──────── Data provided

(* ===== verification/NetRuntime.v ===== *)
(** * The authorization runtime of the server network (tako-network/src/runtime.rs, api.rs)

    Signed requests of devices, the local database that keeps clock, nonces, observed
    records and pending approvals, and the operations on the replicated registry.  The
    registry store is the trait [RegistryStore] of the source: a class.  Each operation is a
    function of the runtime that returns the new one and a result.  JSON is a parameter;
    errors of SQLite itself are not modelled. *)

From S2P Require Import Prelude RustStr Net Codec Sql Enrollment Registry NetServices.

(** ** Messages (api.rs) *)

Inductive RuntimeError :=
| Domain (e : NetError)
| RtInvalid (what : str)
| Authentication
| Denied
| Replay
| Capacity (what : str)
| RtConflict (what : str)
| PendingUnavailable
| ChallengeUnavailable
| Transport
| Corrosion (what : str)
| RtJson.

#[global] Instance RuntimeError_eq_dec : EqDecision RuntimeError.
Proof. solve_decision. Defined.

Definition MAX_RPC_BYTES : Z := 128 * 1024.
Definition MAX_SIGNATURE_BYTES : nat := 2048.
Definition RPC_NAMESPACE : str := bs "tako-network-rpc-v1".

Inductive ManagementAction :=
| ActRpc (scope : option str) (sha256 : str)
| ActReleaseArtifact (scope : option str) (sha256 : str)
| ActLogs (scope : option str) (sha256 : str).

Definition action_scope (a : ManagementAction) : option str :=
  match a with ActRpc s _ | ActReleaseArtifact s _ | ActLogs s _ => s end.

Definition action_sha256 (a : ManagementAction) : str :=
  match a with ActRpc _ h | ActReleaseArtifact _ h | ActLogs _ h => h end.

Definition action_validate (a : ManagementAction) : result unit RuntimeError :=
  if negb (length (action_sha256 a) =? 64)%nat || negb (all is_lower_hex (action_sha256 a))
  then Err (RtInvalid (bs "management commitment"))
  else
    match a, action_scope a with
    | ActReleaseArtifact _ _, None | ActLogs _ _, None => Err (RtInvalid (bs "management scope"))
    | _, _ => Ok tt
    end.

Record ApproveRequest := mkApproveRequest {
  gr_pending_id : str;
  gr_request : EnrollmentRequest;
  gr_kind : MemberKind;
  gr_permissions : Permissions;
  gr_expires_at : Z;
  gr_member_expires_at : option Z;
}.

────────────────

The answer must be a single number: the count of lines in the entries that include "Definition".

6